デジタル印刷機器でも、予知保全による顧客価値の高いサービスの提供が求められている。提供するサービスの中には予知保全のための故障予測がある。近年データドリブン (機械学習) による正常/異常の予測が積極的に活用されているが、まれにでも高額部品の予測外れが発生することで、現場の使用頻度が大きく低下する事例も報告されている。使用頻度が下がる原因は判定・予測精度が上がらないことにある。下記にその理由を挙げる。

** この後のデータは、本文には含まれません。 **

(** One iteration of the [for ... of Object.entries(dependencies)] loop on
    the pair (dependencies, record). *)
Definition removeStep (condition : string -> bool)
  (acc : Dependencies * Dependencies) (entry : string * string)
  : Dependencies * Dependencies :=
  let '(dependencies, record) := acc in
  let '(name, version) := entry in
  if condition name
  then (delete name dependencies, JsObject.assign name version record)
  else (dependencies, record).

(** [removeAndRecordDependencies]: the entries are listed once, before the
    loop starts; the result is the updated [dependencies] object and the
    updated accumulators. *)
Definition removeAndRecordDependencies (dependencies : option Dependencies)
  (isDevDep : bool) (dependencyType : DependencyType)
  (condition : string -> bool) (r : Removed)
  : option Dependencies * Removed :=
  match dependencies with
  | None => (None, r)
  | Some deps =>
      let record := getRecord dependencyType isDevDep r in
      let '(deps', record') :=
        foldl (removeStep condition) (deps, record) (map_to_list deps) in
      (Some deps', setRecord dependencyType isDevDep record' r)
  end.

Definition removeAliasDeps (alias : string)
  (dependencies : option Dependencies) (isDevDep : bool) (r : Removed)
  : option Dependencies * Removed :=
  removeAndRecordDependencies dependencies isDevDep local
    (fun name => Str.startsWith name (alias ++ "/")) r.

(** [name in locked] *)
Definition inLocked (locked_ : LockedDependencies) (name : string) : bool :=
  JsObject.hasProperty locked_ name.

1.World Wideで4,000~6,000種あると言われる紙種への適用、顧客が期待する多種多様な画質レベルなど、顧客の使用条件の多様性
2.デジタル印刷システムは、画像描画や用紙搬送のメカニカル技術、それを制御するエレクトロニクス技術、画像処理技術、画像形成プロセス技術、材料技術など多くの要素技術が組み合わされており、各機能間の関連が複雑になっている
これらを解決する手段として、演繹的アプローチとしては機器内部の構造を定式化したモデルを設計し、目標値との偏差から判定・予測を行うことが望ましいが、上記理由により機器状態を定式化する事は非常に困難という課題がある。また帰納的アプローチとしては、データドリブン (機械学習) が利用されているが、機器の経時的な状態変化 (トレンドなど) を表現することが難しく、また判定に用いるデータを偏りなく収集する必要があるなど課題も多く、入力の変動に対して頑健な予測モデルを設計することは難しい。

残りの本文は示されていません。